Dataset records

(* ===== verification/DurableInbox.v ===== *)
(** * The durable inbox (mcp_servers/channel_relay/durable_inbox.py)

    A queue file is only appended to; each consumer keeps a cursor file (how
    many complete lines it has processed, and a content anchor of the last
    one), and the consumers of a role share a high-water mark. Files are the
    bytes of a store keyed by directory and name. What a write leaves on disk
    is an argument of the operations ([writer]), because the code swallows
    write errors; so are the verdict of [on_event] and the answers of
    [os.kill] and [unlink]. *)
From S2P Require Import Prelude PyStr PyFloat Json PyIO JsonText PyValue.
From stdpp Require Import base gmap strings list.
From Stdlib Require Import ZArith QArith NArith Lia.

Local Open Scope Z_scope.

(** ** Files *)

Record file := File { f_bytes : bytes; f_mtime : Q }.
Notation path := (string * string)%type.
Notation store := (gmap path file).

(** [Path.write_text]: the file it leaves, [None] when it could not be opened
    (a failing write may leave any bytes). *)
Definition writer : Type := path -> bytes -> option file.
Definition write_text (w : writer) (p : path) (t : text) (fs : store) : store :=
  match w p (utf8_encode t) with
  | Some f => <[p := f]> fs
  | None => fs
  end.
(** The writer of a healthy disk at time [now]. *)
Definition disk (now : Q) : writer := fun _ b => Some (File b now).

Definition read_file (fs : store) (p : path) : res text :=
  match fs !! p with
  | Some f => read_text (f_bytes f)
  | None => Err (Exn OSError "No such file or directory")
  end.

(** ** Cursors *)

(* src: mcp_servers/channel_relay/durable_inbox.py Cursor *)
Record Cursor := MkCursor { line : Z; pid : Z; role : string; anchor : string }.
(* src: mcp_servers/channel_relay/durable_inbox.py DrainResult *)
Record DrainResult := Drained { processed : Z; held : bool }.

Definition or_default {A} (m : res A) (d : A) : A := match m with Ok a => a | Err _ => d end.

(** [int(d[k]) if isinstance(d.get(k), int) else 0] (a bool is an int), and
    the same for strings. *)
Definition int_field (d : list (string * json)) (k : string) : Z :=
  match dict_get k d with
  | Some (JInt z) => z
  | Some (JBool b) => if b then 1 else 0
  | _ => 0
  end.
Definition str_field (d : list (string * json)) (k : string) : string :=
  match dict_get k d with Some (JStr s) => s | _ => "" end.

Definition as_dict (j : json) : res (list (string * json)) :=
  match j with
  | JObj d => Ok d
  | _ => Err (Exn AttributeError "object has no attribute 'get'")
  end.

Section inbox.
  Context `{JsonLimits}.

(* src: mcp_servers/channel_relay/durable_inbox.py load_cursor *)
Definition load_cursor (fs : store) (cursor_file : path) : Cursor :=
  or_default
    (let! raw := read_file fs cursor_file in
     let! parsed := loads raw in
     let! d := as_dict parsed in
     Ok (MkCursor (int_field d "line") (int_field d "pid") (str_field d "role") (str_field d "anchor")))
    (MkCursor 0 0 "" "").

Definition cursor_json (line pid : Z) (role anchor : string) : json :=
  JObj [("line", JInt line); ("pid", JInt pid); ("role", JStr role); ("anchor", JStr anchor)].

(* src: mcp_servers/channel_relay/durable_inbox.py save_cursor *)
Definition save_cursor (w : writer) (cursor_file : path) (line pid : Z) (role anchor : string)
    (fs : store) : store :=
  write_text w cursor_file (show true (cursor_json line pid role anchor)) fs.

(* src: mcp_servers/channel_relay/durable_inbox.py _complete_lines *)
Definition complete_lines_ (fs : store) (inbox_file : path) : res (list text) :=
  match fs !! inbox_file with
  | None => Ok []
  | Some f => let! raw := read_text (f_bytes f) in Ok (complete_lines raw)
  end.

(* src: mcp_servers/channel_relay/durable_inbox.py _anchor *)
Definition anchor_ (line : text) : string := of_chars (take 16 (sha1_hex (utf8_encode line))).
#[local] Arguments anchor_ : simpl never.

(* src: mcp_servers/channel_relay/durable_inbox.py read_from_cursor *)
Definition read_from_cursor (fs : store) (inbox_file : path) (cursor_line : Z)
    : res (list text * Z) :=
  let! all_lines := complete_lines_ fs inbox_file in
  Ok (slice_from cursor_line all_lines, Z.of_nat (List.length all_lines)).

(** ** The role's high-water mark *)

(* src: mcp_servers/channel_relay/durable_inbox.py role_checkpoint_file *)
Definition role_checkpoint_file (shared_dir role : string) : path :=
  (shared_dir, "cursor_" +:+ role +:+ "_role.json").

(* src: mcp_servers/channel_relay/durable_inbox.py load_role_checkpoint *)
Definition load_role_checkpoint (fs : store) (file : path) : Z :=
  or_default
    (let! raw := read_file fs file in
     let! parsed := loads raw in
     let! d := as_dict parsed in
     Ok (int_field d "line")) 0.

(* src: mcp_servers/channel_relay/durable_inbox.py save_role_checkpoint *)
Definition save_role_checkpoint (w : writer) (file : path) (line : Z) (force : bool) (fs : store)
    : store :=
  if force || (load_role_checkpoint fs file <? line)
  then write_text w file (show true (JObj [("line", JInt line)])) fs
  else fs.

(** ** Draining *)

(** [d.get(k) or default]. *)
Definition get_or (d : list (string * json)) (k : string) (default : json) : json :=
  py_or (dict_get k d) default.

(** The three arguments of [on_event]. *)
Record event := Event { event_type : json; content : json; meta : json }.
(* src: mcp_servers/channel_relay/durable_inbox.py drain_queue@90-94 *)
Definition event_of (d : list (string * json)) : event :=
  Event (get_or d "event_type" (JStr "slack_message")) (get_or d "content" (JStr ""))
        (get_or d "meta" (JObj [])).

Section handler.
  (** The handler: its state, and whether it returned rather than raised. *)
  Context {S : Type} (on_event : S -> event -> bool * S).

(** The loop over the new lines. A [JSONDecodeError] is caught, another
    exception of [json.loads] is not. *)
(* src: mcp_servers/channel_relay/durable_inbox.py drain_queue@75-98 *)
Fixpoint deliver (new_lines : list text) (done : Z) (s : S) : res (Z * bool) * S :=
  match new_lines with
  | [] => (Ok (done, false), s)
  | l :: rest =>
      match loads l with
      | Err e =>
          if is_subclass (exn_class e) JSONDecodeError then deliver rest (done + 1) s else (Err e, s)
      | Ok (JObj d) =>
          let '(ok, s') := on_event s (event_of d) in
          if ok then deliver rest (done + 1) s' else (Ok (done, true), s')
      | Ok _ => deliver rest (done + 1) s
      end
  end.

(** [all_lines[n - 1]] when [0 < n <= total]. *)
Definition line_before (all_lines : list text) (n : Z) : option text :=
  if 0 <? n then all_lines !! Z.to_nat (n - 1) else None.
Definition anchor_at (all_lines : list text) (n : Z) : string :=
  match line_before all_lines n with Some l => anchor_ l | None => "" end.

(* src: mcp_servers/channel_relay/durable_inbox.py drain_queue@54-58 *)
Definition desync (own : option Cursor) (start_line : Z) (all_lines : list text) : bool :=
  (Z.of_nat (List.length all_lines) <? start_line) ||
  match own with
  | Some c =>
      truthy (anchor c) && (0 <? start_line) &&
      match line_before all_lines start_line with
      | None => true
      | Some prev => negb (String.eqb (anchor_ prev) (anchor c))
      end
  | None => false
  end.

(* src: mcp_servers/channel_relay/durable_inbox.py drain_queue *)
Definition drain_queue (w : writer) (inbox_file cursor_file : path) (my_pid : Z) (my_role : string)
    (fs : store) (s : S) : res DrainResult * store * S :=
  let role_cp := role_checkpoint_file cursor_file.1 my_role in
  let own := match fs !! cursor_file with
             | Some _ => Some (load_cursor fs cursor_file)
             | None => None
             end in
  let start0 := match own with
                | Some c => line c
                | None => match fs !! role_cp with
                          | Some _ => load_role_checkpoint fs role_cp
                          | None => 0
                          end
                end in
  match complete_lines_ fs inbox_file with
  | Err e => (Err e, fs, s)
  | Ok all_lines =>
      let out := desync own start0 all_lines in
      let start := if out then 0 else start0 in
      let fs1 := if out then save_role_checkpoint w role_cp 0 true fs else fs in
      match slice_from start all_lines with
      | [] =>
          let fs2 := save_cursor w cursor_file start my_pid my_role (anchor_at all_lines start) fs1 in
          (Ok (Drained 0 false), save_role_checkpoint w role_cp start false fs2, s)
      | new_lines =>
          match deliver new_lines 0 s with
          | (Err e, s') => (Err e, fs1, s')
          | (Ok (n, h), s') =>
              let new_line := start + n in
              let fs2 := save_cursor w cursor_file new_line my_pid my_role
                           (anchor_at all_lines new_line) fs1 in
              (Ok (Drained n h), save_role_checkpoint w role_cp new_line false fs2, s')
          end
      end
  end.
End handler.
End inbox.

(** ** File names *)

Definition lower_az (c : Ascii.ascii) : bool := within 97 122 c.
Definition sid_char (c : Ascii.ascii) : bool := lower_az c || within 48 57 c.

Fixpoint span_while (f : Ascii.ascii -> bool) (l : text) : text * text :=
  match l with
  | c :: r => if f c then let '(a, b) := span_while f r in (c :: a, b) else ([], l)
  | [] => ([], [])
  end.
(** [$]: the end, or the end but for one line feed. *)
Definition at_dollar (l : text) : bool :=
  match l with [] => true | [c] => Ascii.eqb c lf | _ => false end.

▸ **ACTIVITY**: Once the line with "Err (Exn AttributeError" is found in the records above, print exactly that line and every line after it through the line with "(MkCursor 0 0".

▸ **ANSWER BELOW**:
  | _ => Err (Exn AttributeError "object has no attribute 'get'")
  end.

Section inbox.
  Context `{JsonLimits}.

(* src: mcp_servers/channel_relay/durable_inbox.py load_cursor *)
Definition load_cursor (fs : store) (cursor_file : path) : Cursor :=
  or_default
    (let! raw := read_file fs cursor_file in
     let! parsed := loads raw in
     let! d := as_dict parsed in
     Ok (MkCursor (int_field d "line") (int_field d "pid") (str_field d "role") (str_field d "anchor")))
    (MkCursor 0 0 "" "").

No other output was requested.